|
Black Monday vem aí? As bolsas da Ásia abriram em forte queda nesta segunda, com o Japão acionando um circuit breaker após o índice da bolsa local — Nikkei — despencar quase 9%. Hong Kong fechou em queda de 13,2%, a maior queda desde 1997. As bolsas na Europa também operam em forte queda.
|
|
|
|
Hands Off! Diversos manifestantes espalhados por grandes cidades dos EUA protestaram contra as políticas tarifárias de Trump e o papel de Elon Musk no governo. A mobilização já é considerada uma das maiores desde o retorno de Trump à presidência.
|
|
Petróleo em queda livre. O preço do barril atingiu o menor nível desde 2021, após a OPEP+ autorizar triplicar a produção e crescer os temores de uma guerra comercial global.

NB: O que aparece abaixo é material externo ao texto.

(** [Update] returns normally on an initialized argument with the
    receiver's id, unless the epochs are equal and the receiver's status is
    none of the five declared ones. *)
Lemma Update_returns (x o : Txn.t) :
  Txn.uninitialized o = false -> Txn.ID x = Txn.ID o ->
  (Txn.Epoch x <> Txn.Epoch o \/
   forall n, Txn.Status x <> Txn.UndeclaredStatus n) ->
  exists x', Txn.Update x (Some o) = inr x'.
Proof.
  intros Hu Hid Hst. unfold Txn.Update. rewrite Hu.
  destruct (Z.eqb_spec (Txn.ID x) 0); [eauto|].
  destruct (Z.eqb_spec (Txn.ID x) (Txn.ID o)); [|contradiction].
  cbn [negb].
  destruct (Z.ltb_spec (Txn.Epoch x) (Txn.Epoch o)); [eauto|].
  destruct (Z.eqb_spec (Txn.Epoch x) (Txn.Epoch o)); [|eauto].
  destruct Hst as [Hst|Hst]; [contradiction|].
  destruct (Txn.Status x) eqn:E; eauto.
  exfalso. eapply Hst. reflexivity.
Qed.

(** C5, as the code has it.  After [t.Update(o)] on transactions with the
    same non-empty id, the read timestamp, the write timestamp, the global
    uncertainty limit and the last heartbeat of [t] are the maxima of the
    two transactions' values, so none of them regresses.  The minimum
    timestamp goes the other way: it becomes [o]'s when [t]'s is empty, and
    otherwise the earlier of the two (ignoring an empty one), so once set it
    never advances. *)
Theorem C5_Update_timestamps (x o x' : Txn.t) :
  Txn.ID x <> 0 -> Txn.ID x = Txn.ID o ->
  Txn.Update x (Some o) = inr x' ->
  ts_le (Txn.ReadTimestamp x) (Txn.ReadTimestamp x') /\
  ts_le (Txn.WriteTimestamp x) (Txn.WriteTimestamp x') /\
  ts_le (Txn.GlobalUncertaintyLimit x) (Txn.GlobalUncertaintyLimit x') /\
  ts_le (Txn.LastHeartbeat x) (Txn.LastHeartbeat x') /\
  Txn.MinTimestamp x' = merged_min x o /\
  (hlc.IsEmpty (Txn.MinTimestamp x) = false ->
   ts_le (Txn.MinTimestamp x') (Txn.MinTimestamp x)).
Proof.
  intros Hid Hsame Hu.
  destruct (Update_same_id x o x' Hid Hsame Hu) as (_ & _ & W & R & L & G & M & _).
  rewrite W, R, L, G, M.
  repeat split; try apply Forward_max.
  intros He. unfold merged_min. rewrite He.
  destruct (hlc.IsEmpty (Txn.MinTimestamp o)); cbn [negb].
  - apply ts_le_refl.
  - apply Backward_min.
Qed.
(** * CustomSVM: a simplified-SMO support vector machine

    Shallow embedding of the class [CustomSVM] of
    [Implementiation_of_SVMs_and_Kernel_methods.ipynb] (methods [__init__],
    [_kernel], [fit], [decision_function], [predict]).

    Modelling decisions.
    - Numbers.  numpy's float64 values are modelled by exact rationals [Q]:
      [+], [-], [*], [/] and the comparisons are the exact ones, the literal
      [1e-5] is [1/100000].  Rounding, overflow and NaN are outside the model.
      [np.exp] has no rational counterpart; it is a parameter ([np_exp]) of
      the development and nothing is assumed about it.
    - Arrays.  A 1-D array is a [list Q], a 2-D array a list of rows.  The
      label array is the one array the caller shares with [fit], so label
      arrays live in a store ([heap]) and are passed by reference.
    - Shapes.  numpy raises when shapes do not fit ([self.alpha * y] with
      [y] not one label per row, [X1 @ X2.T] with different column counts);
      the list operations below truncate or pad instead.  The model is
      therefore meant for arguments of fitting shapes, and the statements
      that speak of exceptions or of results on all inputs carry these
      shapes as hypotheses ([well_shaped], [row_width]).
    - Exceptions.  [_kernel], [decision_function] and [predict] return a
      [result]: a value or a raised Python exception.  [fit] ends in a [run]:
      it returns, raises, or is [Diverges] when the partner-selection loop
      [while j == i] exhausts the number of draws the model allows it.
    - Randomness.  [np.random.randint(0, n)] is the [k]-th draw of an
      injected source [rng : nat -> nat], reduced modulo [n]. *)

From Stdlib Require Import QArith Qabs Lqa.
From stdpp Require Import gmap strings list fin_maps.

Local Open Scope Q_scope.

(** ** Scalars *)

Definition Qltb (x y : Q) : bool := negb (Qle_bool y x).

(** Python's builtin [max(a, b)] and [min(a, b)]: the first argument is kept
    unless the second is strictly larger (smaller). *)
Definition py_max (a b : Q) : Q := if Qltb a b then b else a.
Definition py_min (a b : Q) : Q := if Qltb b a then b else a.

(** [np.clip(v, lo, hi)] is [minimum(maximum(v, lo), hi)]. *)
Definition np_clip (v lo hi : Q) : Q :=
  let m := if Qltb v lo then lo else v in
  if Qltb hi m then hi else m.

(** The literal [1e-5]. *)
Definition eps5 : Q := 1 # 100000.

(** ** Arrays *)

Abbreviation vector := (list Q).
Abbreviation matrix := (list (list Q)).

(** [np.sum] of a 1-D array. *)
Fixpoint np_sum (v : vector) : Q :=
  match v with
  | [] => 0
  | a :: v' => a + np_sum v'
  end.

(** Inner product of two rows, the entry of a matrix product. *)
Fixpoint dot (u v : vector) : Q :=
  match u, v with
  | a :: u', c :: v' => a * c + dot u' v'
  | _, _ => 0
  end.

(** [X1 @ X2.T]: entry [i, j] is the inner product of row [i] of [X1] and
    row [j] of [X2]. *)
Definition matmul_T (X1 X2 : matrix) : matrix :=
  map (fun r1 => map (fun r2 => dot r1 r2) X2) X1.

A medida, vista como um aceno a Trump, pode afetar desde a economia russa até a agenda energética dos EUA.
|
|
Impeachment confirmado. A Coreia do Sul destituiu o presidente Yoon Suk-yeol por tentativa de golpe após decreto de lei marcial. A decisão unânime da Corte abre caminho para novas eleições e já agita alianças internacionais.
|
|
TikTok travado. O acordo para vender operações nos EUA foi suspenso após a China sinalizar oposição, em resposta às novas tarifas impostas por Trump. A negociação envolvia corte da fatia da ByteDance para menos de 20%, mas agora esbarra em disputas geopolíticas e pressão de investidores.
|
|
Alerta. A Rússia lançou mais de 130 projéteis contra a Ucrânia, forçando a Polônia a enviar caças à fronteira. Kiev registrou explosões, incêndios e áreas residenciais atingidas. O ataque, que deixou mortos e feridos, amplia a tensão com países da Otan.
|
|
1ª vez. Papa fez sua primeira aparição pública desde a internação, Francisco acenou e sorriu para fiéis no Vaticano. Sentado em cadeira de rodas e com auxílio respiratório, o pontífice de 88 anos mostrou sinais de recuperação após enfrentar pneumonia grave.
|
|
Taiwan propõe taxa zero. Em resposta às novas tarifas de Trump, o presidente Lai descartou retaliações e sugeriu tarifa zero como base para negociar com os EUA. Trump diz que um total de 50 países já entraram em contato com a Casa Branca em busca de acordos.